Segment Start: Records to process

(** What the page shows of a section: its block, which is not empty and
    holds one entry fragment per element of the lists of the section, each
    fragment with the texts of its element. *)
Definition shown (s : section) (b : string) : Prop :=
  block s = Ok b /\ b <> ""
  /\ exists frags,
       entryFragments s = Ok frags /\ length frags = entryCount s
       /\ carries b frags
       /\ holdTexts frags (entryTexts s).


(** The text of the results area after [blocks] were appended, one after
    the other, to the emptied area: every append reads the area back
    through the getter [get]. *)
Definition writtenFrom (get : string -> string) (area : string)
    (blocks : list string) : string :=
  fold_left (fun area b => get area ++ b) blocks area.

Definition written (get : string -> string) (blocks : list string) : string :=
  writtenFrom get "" blocks.

(** The getter returns what was assigned, at every append of [blocks]. *)
Definition readsBack (get : string -> string) (blocks : list string) : Prop :=
  forall n, n < length blocks ->
            get (join (firstn n blocks)) = join (firstn n blocks).

(** The getter of a browser on markup that is written the way browsers
    write it back except for its ampersands, and whose only character
    reference is [&amp;]: the reference comes back as it is, an ampersand
    that starts no reference comes back as [&amp;]. With the wording of V8
    for the [TypeError], the engine of the examples. *)
Fixpoint escapeAmpersands (s : string) : string :=
  match s with
  | EmptyString => EmptyString
  | String c r =>
      if Ascii.eqb c "&"
      then if startsWith r "amp;" then String c (escapeAmpersands r)
           else "&amp;" ++ escapeAmpersands r
      else String c (escapeAmpersands r)
  end.

Definition v8Message (prop : string) : string :=
  "Cannot read properties of undefined (reading '" ++ prop ++ "')".

Definition sampleEngine : Engine.t := Engine.mk escapeAmpersands v8Message.


(** *** UI State Controller *)

(** Rendered results and a filled error panel are not shown together. *)
Definition exclusive (st : Page.t) : Prop :=
  Page.resultsSection st = ""
  \/ Page.errorSection_hidden st = true
  \/ Page.errorSection st = "".

(** The error view: the panel is shown with the message, nothing is left of
    the results, and the form can be submitted again. *)
Definition errorView (message : string) (st : Page.t) : Prop :=
  Page.errorSection_hidden st = false
  /\ Page.errorSection st = Page.errorPanel message
  /\ Page.resultsSection st = ""
  /\ Page.submitButton_disabled st = false
  /\ Page.loadingSection_hidden st = true
  /\ Page.inputSection_hidden st = false.

(** The error panel is shown and its text holds [message]. *)
Definition showsMessage (message : string) (st : Page.t) : Prop :=
  Page.errorSection_hidden st = false
  /\ includes (Page.errorSection st) message = true.

(** A page as it is first shown, and one that shows the results of an
    earlier submission. *)
Definition freshPage : Page.t :=
  Page.mk false true "" "" "" true false None true "" "Click to select a file"
    [] [].

Definition pageWithResults : Page.t :=
  Page.mk false true "" "<div>earlier results</div>" "" true false None true
    "Selected: cv.pdf" "Change file" [] [].

(** The submission was refused with [message]: the error panel shows it, no
    request went to the model service, and the page did not enter
    Loading. *)
Definition refused (message : string) (st st' : Page.t) : Prop :=
  st' = Page.showError message st
  /\ Page.errorSection_hidden st' = false
  /\ Page.errorSection st' = Page.errorPanel message
  /\ Page.requests st' = Page.requests st
  /\ Page.loadingSection_hidden st' = Page.loadingSection_hidden st
  /\ Page.submitButton_disabled st' = Page.submitButton_disabled st
  /\ Page.messageInterval st' = Page.messageInterval st.

(** The page is held in Loading: the loading section is shown, the submit
    control is disabled, and no error panel is shown. *)
Definition heldInLoading (st : Page.t) : Prop :=
  Page.loadingSection_hidden st = false
  /\ Page.submitButton_disabled st = true
  /\ Page.errorSection_hidden st = true
  /\ Page.inputSection_hidden st = true.

(** Sample collaborators: a service that is down, one that answers with
    text that does not parse, and the parser that goes with it. *)
Definition serviceDown (_ : Page.GenerateContentParameters)
    : settled (option string) :=
  Rejected (ErrorObject "503 Service Unavailable").


Definition parseFails (_ : string) : result ResultDocument.t :=
  Throw (ErrorObject "Unexpected token").

Definition noTrim (s : string) : string := s.

Definition formWith (file : option File.t) : Controller.FormInput :=
  Controller.mkForm file "Public policy" "London" "Rebuild local services" "2026".

Definition wordFile : File.t :=
  File.mk "cv.doc" "application/msword" ["a"%byte] true.

(** A document with all six sections. *)
Definition sampleDocument : ResultDocument.t :=
  ResultDocument.mk
    (Some (Profile.mk (Some ["Leadership"]) (Some ["Networking"; "Impact"])))
    (Some [ TrioEntry.mk (Some "Leeds") (Some "MSc Policy") (Some "a");
            TrioEntry.mk (Some "Leeds") (Some "Global MBA") (Some "b");
            TrioEntry.mk (Some "Leeds") (Some "LLM Law") (Some "c") ])
    (Some [ CourseEntry.mk (Some 1%Z) (Some "Leeds") (Some "Global MBA")
              (Some "Leeds") (Some "https://example.org") (Some "Sep 2026")
              (Some 12%Z) (Some "Verify on university site") (Some ["Fits"])
              (Some (EligibilityCheck.mk (Some false) (Some "Too long")))
              (Some "Gap fit") ])
    (Some (Bullets.mk (Some ["l"]) (Some ["n"]) (Some ["c"])))
    (Some [ AlternativeEntry.mk (Some "York") (Some "MSc Economics")
              (Some "https://example.org") (Some "Close") ])
    (Some ["Confirm fees"]).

Segment End: Records to process

# Task details
Would you please output every record again, exactly?

# Task response
(** What the page shows of a section: its block, which is not empty and
    holds one entry fragment per element of the lists of the section, each
    fragment with the texts of its element. *)
Definition shown (s : section) (b : string) : Prop :=
  block s = Ok b /\ b <> ""
  /\ exists frags,
       entryFragments s = Ok frags /\ length frags = entryCount s
       /\ carries b frags
       /\ holdTexts frags (entryTexts s).


(** The text of the results area after [blocks] were appended, one after
    the other, to the emptied area: every append reads the area back
    through the getter [get]. *)
Definition writtenFrom (get : string -> string) (area : string)
    (blocks : list string) : string :=
  fold_left (fun area b => get area ++ b) blocks area.

Definition written (get : string -> string) (blocks : list string) : string :=
  writtenFrom get "" blocks.

(** The getter returns what was assigned, at every append of [blocks]. *)
Definition readsBack (get : string -> string) (blocks : list string) : Prop :=
  forall n, n < length blocks ->
            get (join (firstn n blocks)) = join (firstn n blocks).

(** The getter of a browser on markup that is written the way browsers
    write it back except for its ampersands, and whose only character
    reference is [&amp;]: the reference comes back as it is, an ampersand
    that starts no reference comes back as [&amp;]. With the wording of V8
    for the [TypeError], the engine of the examples. *)
Fixpoint escapeAmpersands (s : string) : string :=
  match s with
  | EmptyString => EmptyString
  | String c r =>
      if Ascii.eqb c "&"
      then if startsWith r "amp;" then String c (escapeAmpersands r)
           else "&amp;" ++ escapeAmpersands r
      else String c (escapeAmpersands r)
  end.

Definition v8Message (prop : string) : string :=
  "Cannot read properties of undefined (reading '" ++ prop ++ "')".

Definition sampleEngine : Engine.t := Engine.mk escapeAmpersands v8Message.


(** *** UI State Controller *)

(** Rendered results and a filled error panel are not shown together. *)
Definition exclusive (st : Page.t) : Prop :=
  Page.resultsSection st = ""
  \/ Page.errorSection_hidden st = true
  \/ Page.errorSection st = "".

(** The error view: the panel is shown with the message, nothing is left of
    the results, and the form can be submitted again. *)
Definition errorView (message : string) (st : Page.t) : Prop :=
  Page.errorSection_hidden st = false
  /\ Page.errorSection st = Page.errorPanel message
  /\ Page.resultsSection st = ""
  /\ Page.submitButton_disabled st = false
  /\ Page.loadingSection_hidden st = true
  /\ Page.inputSection_hidden st = false.

(** The error panel is shown and its text holds [message]. *)
Definition showsMessage (message : string) (st : Page.t) : Prop :=
  Page.errorSection_hidden st = false
  /\ includes (Page.errorSection st) message = true.

(** A page as it is first shown, and one that shows the results of an
    earlier submission. *)
Definition freshPage : Page.t :=
  Page.mk false true "" "" "" true false None true "" "Click to select a file"
    [] [].

Definition pageWithResults : Page.t :=
  Page.mk false true "" "<div>earlier results</div>" "" true false None true
    "Selected: cv.pdf" "Change file" [] [].

(** The submission was refused with [message]: the error panel shows it, no
    request went to the model service, and the page did not enter
    Loading. *)
Definition refused (message : string) (st st' : Page.t) : Prop :=
  st' = Page.showError message st
  /\ Page.errorSection_hidden st' = false
  /\ Page.errorSection st' = Page.errorPanel message
  /\ Page.requests st' = Page.requests st
  /\ Page.loadingSection_hidden st' = Page.loadingSection_hidden st
  /\ Page.submitButton_disabled st' = Page.submitButton_disabled st
  /\ Page.messageInterval st' = Page.messageInterval st.

(** The page is held in Loading: the loading section is shown, the submit
    control is disabled, and no error panel is shown. *)
Definition heldInLoading (st : Page.t) : Prop :=
  Page.loadingSection_hidden st = false
  /\ Page.submitButton_disabled st = true
  /\ Page.errorSection_hidden st = true
  /\ Page.inputSection_hidden st = true.

(** Sample collaborators: a service that is down, one that answers with
    text that does not parse, and the parser that goes with it. *)
Definition serviceDown (_ : Page.GenerateContentParameters)
    : settled (option string) :=
  Rejected (ErrorObject "503 Service Unavailable").


Definition parseFails (_ : string) : result ResultDocument.t :=
  Throw (ErrorObject "Unexpected token").

Definition noTrim (s : string) : string := s.

Definition formWith (file : option File.t) : Controller.FormInput :=
  Controller.mkForm file "Public policy" "London" "Rebuild local services" "2026".

Definition wordFile : File.t :=
  File.mk "cv.doc" "application/msword" ["a"%byte] true.

(** A document with all six sections. *)
Definition sampleDocument : ResultDocument.t :=
  ResultDocument.mk
    (Some (Profile.mk (Some ["Leadership"]) (Some ["Networking"; "Impact"])))
    (Some [ TrioEntry.mk (Some "Leeds") (Some "MSc Policy") (Some "a");
            TrioEntry.mk (Some "Leeds") (Some "Global MBA") (Some "b");
            TrioEntry.mk (Some "Leeds") (Some "LLM Law") (Some "c") ])
    (Some [ CourseEntry.mk (Some 1%Z) (Some "Leeds") (Some "Global MBA")
              (Some "Leeds") (Some "https://example.org") (Some "Sep 2026")
              (Some 12%Z) (Some "Verify on university site") (Some ["Fits"])
              (Some (EligibilityCheck.mk (Some false) (Some "Too long")))
              (Some "Gap fit") ])
    (Some (Bullets.mk (Some ["l"]) (Some ["n"]) (Some ["c"])))
    (Some [ AlternativeEntry.mk (Some "York") (Some "MSc Economics")
              (Some "https://example.org") (Some "Close") ])
    (Some ["Confirm fees"]).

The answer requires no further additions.